Sobre a velocidade dos ônibus, a Urbs tem apostado na ampliação do chamado Ligeirão, inaugurado em 2019 em parte do BRT que atravessa a cidade de norte a sul. Ao contrário do ônibus tradicional, que para em todas as estações-tubo do caminho, a nova modalidade só faz paradas nos terminais.
Segundo a prefeitura, ele tem uma capacidade até 25% maior do que a do BRT normal. Os planos são de ampliar a modalidade, mas isso depende de obras.
Em relação a outro problema que interfere na qualidade do serviço, o do excesso de passageiros em determinados horários, a prefeitura tem patinado para encontrar soluções.

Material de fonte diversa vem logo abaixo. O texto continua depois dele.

(* ===== verification/Prelude.v ===== *)
(** * Verification of the Chromium OS update engine, window manager and verified boot

    This library models two programs of the repository, src/platform/update_engine
    and src/platform/window_manager, and the library src/platform/vboot_reference,
    operation by operation, and proves what makes their parts correct.  Paths below
    are relative to these directories.

    ** How the code is written down

    A C++ object is a record of its fields; a method is a program in the monad
    [M S A] (this file): state passing on [S] with faults.  A fault is the end of
    the process: [CheckFailed] for a [CHECK] (and a [DCHECK] in a debug build, class
    [Build] of WmEvents.v) that fails, [Undefined] for undefined behaviour, [OutOfFuel] for a loop
    the model cut short.  An object inside a bigger one is reached with [zoom] or
    through a getter and a setter, so a callback may run on the whole state and call
    the object again.  Pointers that matter are addresses: actions and pipes
    (ActionProcessor.v, Actions.v, UpdateAttempter.v), panels (PanelHeap.v); using a
    dangling one is [Undefined].  Integers are [Z] at their width: [i32], [u32],
    [i64], [u64] wrap around; [size_t], [long] and pointers have 32 bits, file offsets
    64, as on the x86 netbooks the code was built for.  Strings are lists of bytes,
    [std::map] and [std::set] finite maps and sets, [std::vector] a list, [double] an
    executable binary64 number (Double.v).

    What is outside the repository is a parameter: a type class of operations on a
    world (POSIX and stdio, zlib, bzip2, libcurl, glib, OpenSSL, libxml2, XCB and
    Xlib, Clutter), with classes of laws for the documented behaviour a theorem needs;
    every file has a small concrete world with the laws, in which the theorems are
    instantiated (the lemmas ending in [_witness]).

    Hoare.v is the program logic: [wp m Q s] (no fault, [Q] at the end) and
    [framed I R m] (from any state with [I]: no fault, [I] again, related by [R]).
    CppString.v has the operations of [std::string].

    ** The update engine

    - Extents.v: graph_types.h, graph_utils.cc, extent_mapper.cc.  Run-length
      encoding of block lists; the FIBMAP loop refines it on every path.
    - ExtentWriter.v: extent_writer.{h,cc}, bzip_extent_writer.{h,cc}.  Writers over
      extents behind the interface [ByteSink]; a padded stack of writers leaves the
      target holding exactly the data.
    - ActionProcessor.v, Actions.v: action_processor.{h,cc}, action.h, action_pipe.h.
      The queue of actions refines a monitor automaton; it aborts exactly when the
      protocol is violated; pipes are links.
    - FileWriter.v, Gzip.v, Utils.v, FsIterator.v, Subprocess.v: the helpers of the
      same names (and decompressing_file_writer.{h,cc}): all-or-errno writes, the
      round trip and termination of compression, path normal forms, preorder
      traversal, callbacks exactly once.
    - BootActions.v, Copier.v, Omaha.v, Http.v, Libcurl.v: the actions of an update
      (set_bootable_flag_, postinstall_runner_, filesystem_copier_, omaha_*,
      update_check_, download_action.{h,cc}) and the HTTP fetcher, whose resumed
      transfers deliver the body exactly once.
    - UpdateAttempter.v: main.cc.  The attempts composed of all these actions follow
      an abstract state machine, and the main loop ends.

    ** The window manager

    - WmUtil.v, KeyBindings.v, XConnection.v, WmIpc.v: util.{h,cc}, key_bindings.{h,cc},
      x_connection.{h,cc} with real_x_connection.cc and atom_cache.{h,cc},
      wm_ipc.{h,cc}.  The stacking list refines a duplicate-free list, the three
      tables of the key bindings stay consistent, messages and window types make the
      round trip through the X server.
    - Window.v: window.{h,cc}; the world of X, Clutter and shadows it runs on is the
      class [Wm], whose requests are values.
    - WmEvents.v: the registry of event consumers, event_consumer_registrar.{h,cc},
      motion_event_coalescer.{h,cc}, pointer_position_watcher.{h,cc},
      stacking_manager.{h,cc} and the methods of window_manager.cc the panels call.
    - Panel.v, PanelSpec.v: panel.{h,cc}, and that dragging a border resizes by what
      the pointer moved, whenever the coalescing timer fires in between.
    - PanelHeap.v: panels at addresses, and [Container.t], the virtual functions of
      panel_container.h, which is the interface between the next two parts.
    - PanelBar.v, PanelDock.v: the containers, panel_bar.{h,cc} and panel_dock.{h,cc}.
      WmFrame.v and PanelHeapSafe.v say what the operations of windows, panels and
      panels on the heap leave alone; over these PanelBarSafe.v, PanelBarSpec.v and
      PanelDockSafe.v have the containers' invariants: no operation uses a dangling
      panel or fails a [CHECK], each panel is listed once, and the layout.
    - PanelManager.v: panel_manager.{h,cc}, against any containers; PanelManagerSafe.v
      keeps its books right from the laws of the containers ([ContainerLaws]).
    - PanelSystem.v, PanelSystemSafe.v: the panel manager with its bar and docks, and
      that no course of events makes it fail.  PanelSafe.v has what a panel keeps.
    - Toplevel.v, LayoutManager.v: layout_manager.{h,cc}, toplevels and transients at
      addresses, behind [LayoutHost] (what the window manager does for them) and
      [LayoutStore] (where they are kept).  LayoutFrame.v, ToplevelSafe.v, LayoutSafe.v,
      LayoutKeys.v and LayoutManagerSafe.v have the frame of each operation, the
      invariant of the books and that the bound keys are those of the mode;
      LayoutEvents.v puts them together: from construction on, no event fails.
    - WmManager.v, WmManagerSafe.v: window_manager.{h,cc}.  The windows, their stacking
      order and the mapped windows follow the X server through every event, which is
      handled to its end; every registered consumer is told.
    - The interfaces between these: [WmScreen] and [WmHost] (WmFrame.v) are what panels
      need of the window manager, [WmRequests] (WmManager.v) what the window manager
      asks of X; the classes [PartPlace], [LayoutPlace] and the two [ManagerPlace] say
      that a part of the state is apart from the others; [KeyGrabLaws], [LayoutHostLaws],
      [LayoutLaws] and [WmRequestLaws] are the laws.

    ** The verified boot

    - Rsa.v: crypto/rsa.c, the tables of crypto/padding.c and the keys of
      crypto/rsa_utility.c.  Montgomery multiplication word by word is multiplication
      modulo the key's modulus, and a signature is accepted exactly if its 65537th
      power is the padded digest.
    - Sha2.v, Sha1.v: crypto/sha2.c, with loops and unrolled, and crypto/sha1.c.
      Sha2Spec.v has the functions of FIPS 180-2 over whole messages and that the code
      computes them however the message is cut.
    - Firmware.v: crypto/sha_utility.c, RSAVerifyBinary_f, utils/firmware_image.c.
      FirmwareSafe.v: VerifyFirmware accepts exactly what the chain of keys signed, and
      both verifiers agree on every image with a right header.

    ** Fuel

    A loop the code does not bound structurally takes fuel ([loop], this file), and a
    theorem says how much is enough: 32 doublings for a 32-bit output buffer (Gzip.v),
    the number of bytes to write (ExtentWriter.v, FileWriter.v), the length of a
    string (Utils.v), the number of entries of a tree (FsIterator.v), ten reports of
    the processor (UpdateAttempter.v), 64 bytes of padding (Sha1.v).  Loops over a
    container take its size and one more: the bindings of an action (KeyBindings.v),
    the transients of a toplevel (Toplevel.v), the consumers of an event and the
    windows of the stack (WmManager.v).  The loops over what another program sends
    (Copier.v, Libcurl.v, the compressed streams of ExtentWriter.v and FileWriter.v)
    have the fuel as an argument.  [loop_fuel_mono]: more fuel changes nothing.

    ** What is not modelled

    - The rest of WindowManager::Init, which makes the other objects and their windows.
    - The scene graph (tidy_interface.cc, opengl_visitor.cc, the gles directory):
      real-time animation and OpenGL calls; the parts modelled hand it requests.
    - image_container.cc, hotkey_overlay.cc, metrics_reporter.cc, both main programs'
      start-up, the delta generator (empty here), mocks and tests.
    - Logging; the time functions of util.cc, which compute with [double]s of the
      system clock; the text of [strerror_r].
    - Of the verified boot the command line tools, which read files and run OpenSSL, and
      the little-endian version of sha1.c, which is not compiled.
    - The other programs of src/platform (pam_offline, cryptohome, minijail, metrics,
      autox, theme, tpm_lite), which are separate and small or C libraries;
      src/third_party. *)

From Stdlib Require Export ZArith Lia.
From Corelib Require Export Init.Byte.
From Stdlib Require Strings.Byte.
From stdpp Require Export base decidable option list gmap strings sets.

“Temos ônibus mega lotados às 7h e o mesmo ônibus com 1% de lotação às 10h. Quem determina a quantidade e tamanho de ônibus, horários, é a Urbs, que utiliza os mesmos critérios há anos, sem flexibilidade. Poderíamos, por exemplo, ter outros tipos de empresa que ofertassem ônibus exclusivamente no horário de picos”, afirma Scarpin, da UFPR.
Uma recente iniciativa da prefeitura para tentar reduzir o número de passageiros no horário de pico ainda não surtiu efeito –um cartão pré-pago ao custo de R$ 240 por 30 dias, que só pode ser usados no período de menor movimento. No primeiro mês, apenas 92 deles foram comprados.
Em dezembro, diante da baixa adesão, o valor caiu para R$ 180. Para a Urbs, ainda é cedo para descartar a ideia.
Um dos problemas identificados há décadas no BRT curitibano tem relação com o ambiente de trabalho dos cobradores, que enfrentam dificuldades nas estações-tubo, cujo desenho virou o símbolo do sistema BRT em Curitiba.
Os locais não possuem banheiros próprios e são parcialmente abertos, sem ar-condicionado. Não protegem no gelado inverno da cidade e são comparados a “estufas” no auge do verão.
A Urbs tem estudado soluções, como a troca dos modelos atuais por uma estação de alvenaria, aço e vidro, que abrigaria banheiro e ar-condicionado.